Extracted records:

● ● ●

(* ===== verification/Instrument.v ===== *)
(** Instrument definitions ([oq-types/src/instrument.rs]): the price and
    quantity grid, and the cash one tick of one lot is worth. *)

From S2P Require Import Prelude Types.

Definition CONTRACT_SCALE : Z := 100000000.

Record Instrument := mkInstrument {
  price_scale : Z;   (* u8 *)
  qty_scale : Z;     (* u8 *)
  contract_size : Z;
  price_tick : Z;
  qty_step : Z;
  min_notional : Cash;
}.

Definition linear (ps qs : Z) : Instrument := mkInstrument ps qs CONTRACT_SCALE 1 1 0.
Definition sized (ps qs size : Z) : Instrument := mkInstrument ps qs size 1 1 0.

Definition with_grid (i : Instrument) (tick step : Z) : Instrument :=
  mkInstrument (price_scale i) (qty_scale i) (contract_size i)
    (if tick >? 0 then tick else 1) (if step >? 0 then step else 1) (min_notional i).

Definition with_min_notional (i : Instrument) (m : Cash) : Instrument :=
  mkInstrument (price_scale i) (qty_scale i) (contract_size i) (price_tick i) (qty_step i) m.

(** [%] and [rem_euclid] on [i64]: a zero divisor panics, and so does
    [i64::MIN] by [-1]. *)
Definition i64_rem (op : Z → Z → Z) (a b : Z) : run Z :=
  if (b =? 0) || ((a =? I64_MIN) && (b =? -1)) then Panic else mret (op a b).

Definition price_on_grid (i : Instrument) (p : PriceTicks) : run bool :=
  r ← i64_rem Z.rem p (price_tick i); mret (r =? 0).
Definition qty_on_grid (i : Instrument) (q : QtyLots) : run bool :=
  r ← i64_rem Z.rem q (qty_step i); mret (r =? 0).

Definition snap_price_down (i : Instrument) (p : PriceTicks) : run PriceTicks :=
  r ← i64_rem rem_euclid p (price_tick i); chk64 (p - r).

Definition snap_up (step v : Z) : run Z :=
  r ← i64_rem rem_euclid v step;
  if r =? 0 then mret v else d ← chk64 (step - r); chk64 (v + d).
Definition snap_price_up (i : Instrument) (p : PriceTicks) : run PriceTicks :=
  snap_up (price_tick i) p.
Definition snap_qty_up (i : Instrument) (q : QtyLots) : run QtyLots :=
  snap_up (qty_step i) q.

(** [10^n], [None] past the point it stops being useful. *)
Definition pow10 (n : Z) : option Z := if n >? 18 then None else Some (10 ^ n).

Definition tick_cash (i : Instrument) : option Z :=
  a ← pow10 (price_scale i);
  d1 ← checked i128 (CONTRACT_SCALE * a);
  b ← pow10 (qty_scale i);
  divisor ← checked i128 (d1 * b);
  num ← checked i128 (CASH_SCALE * contract_size i);
  v ← (if divisor =? 0 then None else checked i128 (Z.quot num divisor));
  if v <=? 0 then None else checked i64 v.

Definition notional (i : Instrument) (p : PriceTicks) (q : QtyLots) : option Cash :=
  k ← tick_cash i;
  pq ← checked i128 (p * i64_saturating_abs q);
  v ← checked i128 (pq * k);
  checked i64 v.

(** The [i128] operators below have [i64] operands, so none can overflow. *)
Definition smallest_allowed (i : Instrument) (p : PriceTicks) : QtyLots :=
  if (min_notional i <=? 0) || (p <=? 0) then 1
  else match tick_cash i with
  | None => 1
  | Some k =>
      let per_lot := p * k in
      if per_lot <=? 0 then 1
      else
        let need := Z.quot (min_notional i * 11) 10 in
        let lots := Z.quot (need + per_lot - 1) per_lot in
        Z.max (default 1 (checked i64 lots)) 1
  end.

(** * Lemmas *)

Lemma i64_rem_pos op a b : 0 < b → i64_rem op a b = Ret (op a b).
Proof.
  intros. unfold i64_rem. destruct (Z.eqb_spec b 0); [lia|].
  destruct (Z.eqb_spec b (-1)); [lia|]. by rewrite andb_false_r.
Qed.

Lemma checked_Some (P : Z → Prop) `{∀ z, Decision (P z)} z v :
  checked P z = Some v ↔ v = z ∧ P z.
Proof. unfold checked. case_decide; naive_solver. Qed.

(** A [tick_cash] is positive and is the floor of the exact cash value. *)
Lemma tick_cash_spec i k : tick_cash i = Some k →
  0 < k ∧ i64 k ∧
  k = Z.quot (CASH_SCALE * contract_size i)
             (CONTRACT_SCALE * 10 ^ price_scale i * 10 ^ qty_scale i).
Proof.
  unfold tick_cash, pow10. intros H.
  destruct (price_scale i >? 18); [done|]. simpl in H.
  apply bind_Some in H as (d1 & [-> _]%checked_Some & H).
  destruct (qty_scale i >? 18); [done|]. simpl in H.
  apply bind_Some in H as (d & [-> _]%checked_Some & H).
  apply bind_Some in H as (n & [-> _]%checked_Some & H).
  apply bind_Some in H as (v & Hv & H).
  destruct (_ =? 0); [done|]. apply checked_Some in Hv as [-> _].
  destruct (Z.leb_spec (Z.quot (CASH_SCALE * contract_size i)
    (CONTRACT_SCALE * 10 ^ price_scale i * 10 ^ qty_scale i)) 0); [done|].
  apply checked_Some in H as [-> ?]. done.
Qed.

Lemma snap_up_spec step v : 0 < step → i64 step → i64 v → v + step ≤ I64_MAX →
  returns (snap_up step v) (λ u, v ≤ u < v + step ∧ u mod step = 0).
Proof.
  intros Hs ? ? ?. unfold snap_up. rewrite i64_rem_pos by done. cbn [mbind run_bind].
  rewrite rem_euclid_pos by done. pose proof (Z.mod_pos_bound v step Hs).
  pose proof (Z.div_mod v step ltac:(lia)) as Hdm.
  destruct (Z.eqb_spec (v mod step) 0) as [Hz|Hz]; [apply returns_ret; split; [lia|done]|].
  apply returns_bind, returns_chk; [mlia|]. apply returns_chk; [mlia|]. split; [lia|].
  replace (v + (step - v mod step)) with ((v / step + 1) * step) by lia. apply Z.mod_mul. lia.
Qed.

(** * Properties *)

(** Snapping never makes an order more aggressive than asked: with a
    positive tick, the price a buy is snapped to is the highest grid price not
    above it and the price a sell is snapped to the lowest not below it; each
    is on the grid, and neither computation panics away from the ends of the
    [i64] range. *)
Theorem snap_price_nearest (i : Instrument) (p : PriceTicks)
    (Ht : 0 < price_tick i) (Hti : i64 (price_tick i))
    (Hlo : I64_MIN + price_tick i ≤ p) (Hhi : p + price_tick i ≤ I64_MAX) :
  returns (snap_price_down i p) (λ d,
    d ≤ p ∧ price_on_grid i d = Ret true ∧
    ∀ g, g ≤ p → g mod price_tick i = 0 → g ≤ d) ∧
  returns (snap_price_up i p) (λ u,
    p ≤ u ∧ price_on_grid i u = Ret true ∧
    ∀ g, p ≤ g → g mod price_tick i = 0 → u ≤ g).
Proof.
  assert (∀ g, g mod price_tick i = 0 → price_on_grid i g = Ret true) as Hg.
  { intros g Hg. unfold price_on_grid. rewrite i64_rem_pos by done. cbn [mbind run_bind].
    apply Z.rem_mod_eq_0 in Hg; [|lia]. by rewrite Hg. }
  assert (∀ a b, a mod price_tick i = 0 → b mod price_tick i = 0 → a < b + price_tick i → a ≤ b) as Hgap.
  { intros a b Ha Hb Hab.
    pose proof (Z.div_mod a (price_tick i) ltac:(lia)). pose proof (Z.div_mod b (price_tick i) ltac:(lia)).
    assert (a / price_tick i < b / price_tick i + 1) by (apply (Z.mul_lt_mono_pos_l (price_tick i)); lia).
    nia. }
  pose proof (Z.mod_pos_bound p (price_tick i) Ht).
  split.
  - unfold snap_price_down. rewrite i64_rem_pos by done. cbn [mbind run_bind].
    rewrite rem_euclid_pos by done.
    assert ((p - p mod price_tick i) mod price_tick i = 0) as Hz.
    { rewrite Zminus_mod_idemp_r, Z.sub_diag. apply Z.mod_0_l. lia. }
    apply returns_chk; [mlia|]. split_and!; [lia|by apply Hg|].
    intros g ??. apply Hgap; [done|done|lia].
  - eapply returns_mono; [apply snap_up_spec; [done|done|mlia|done]|].
    intros u [? ?]. split_and!; [lia|by apply Hg|]. intros g ??. apply Hgap; [done|done|lia].
Qed.

Lemma snap_price_nearest_witness :
  returns (snap_price_down (with_grid (linear 2 4) 10 1) (-14)) (λ d, d ≤ -14) ∧
  returns (snap_price_up (with_grid (linear 2 4) 10 1) (-14)) (λ d, -14 ≤ d).
Proof.
  destruct (snap_price_nearest (with_grid (linear 2 4) 10 1) (-14)) as [H1 H2];
    [done|by vm_compute|simpl; lia|simpl; lia|].
  split; (eapply returns_mono; [eassumption|]); intros ? [? _]; done.
Defined.

(** The smallest size a contract accepts at a price: its notional clears
    the venue's floor with ten percent of headroom, and one lot less would
    not.  The floor with its headroom has to fit [i64]; past that the code
    falls back to one lot. *)
Theorem smallest_allowed_minimal (i : Instrument) (p : PriceTicks) (k : Z)
    (Hk : tick_cash i = Some k) (Hp : 0 < p) (Hm : 0 < min_notional i)
    (Hfit : min_notional i * 11 / 10 ≤ I64_MAX) :
  let need := min_notional i * 11 / 10 in
  min_notional i ≤ need ∧
  need ≤ smallest_allowed i p * (p * k) ∧
  (1 < smallest_allowed i p → (smallest_allowed i p - 1) * (p * k) < need).
Proof.
  destruct (tick_cash_spec i k Hk) as (Hkp & _ & _). cbv zeta.
  unfold smallest_allowed. rewrite Hk.
  destruct (Z.leb_spec (min_notional i) 0); [lia|]. destruct (Z.leb_spec p 0); [lia|].
  cbn [orb]. assert (0 < p * k) as Hpk by nia. destruct (Z.leb_spec (p * k) 0); [lia|].
  rewrite (Z.quot_div_nonneg (min_notional i * 11)) by lia.
  set (need := min_notional i * 11 / 10) in *. set (L := p * k) in *.
  assert (min_notional i ≤ need) as Hneed by (apply Z.div_le_lower_bound; lia).
  rewrite Z.quot_div_nonneg by lia.
  pose proof (Z.div_mod (need + L - 1) L ltac:(lia)) as Hdm.
  pose proof (Z.mod_pos_bound (need + L - 1) L Hpk) as Hmb.
  set (lots := (need + L - 1) / L) in *.
  assert (1 ≤ lots) by (apply Z.div_le_lower_bound; lia).
  assert (lots ≤ need) by (apply Z.div_le_upper_bound; nia).
  unfold checked. rewrite decide_True by mlia. simpl.
  rewrite Z.max_l by lia. split_and!; [done|nia|nia].
Qed.

Lemma smallest_allowed_minimal_witness :
  let i := with_min_notional (linear 2 4) 5000000000 in
  let need := min_notional i * 11 / 10 in
  tick_cash i = Some 100 ∧ smallest_allowed i 7800000 = 8 ∧
  need ≤ smallest_allowed i 7800000 * (7800000 * 100).
Proof.
  split_and!; [done|done|].
  apply (smallest_allowed_minimal (with_min_notional (linear 2 4) 5000000000) 7800000 100); done.
Defined.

● ● ●

What the exercise asks: Of all the entries above, repeat only the lines from the line that has "price_tick i = 0 → u ≤ g)." to the line that has "assert (a /", both lines included, exactly.

Exercise answer:
    ∀ g, p ≤ g → g mod price_tick i = 0 → u ≤ g).
Proof.
  assert (∀ g, g mod price_tick i = 0 → price_on_grid i g = Ret true) as Hg.
  { intros g Hg. unfold price_on_grid. rewrite i64_rem_pos by done. cbn [mbind run_bind].
    apply Z.rem_mod_eq_0 in Hg; [|lia]. by rewrite Hg. }
  assert (∀ a b, a mod price_tick i = 0 → b mod price_tick i = 0 → a < b + price_tick i → a ≤ b) as Hgap.
  { intros a b Ha Hb Hab.
    pose proof (Z.div_mod a (price_tick i) ltac:(lia)). pose proof (Z.div_mod b (price_tick i) ltac:(lia)).
    assert (a / price_tick i < b / price_tick i + 1) by (apply (Z.mul_lt_mono_pos_l (price_tick i)); lia).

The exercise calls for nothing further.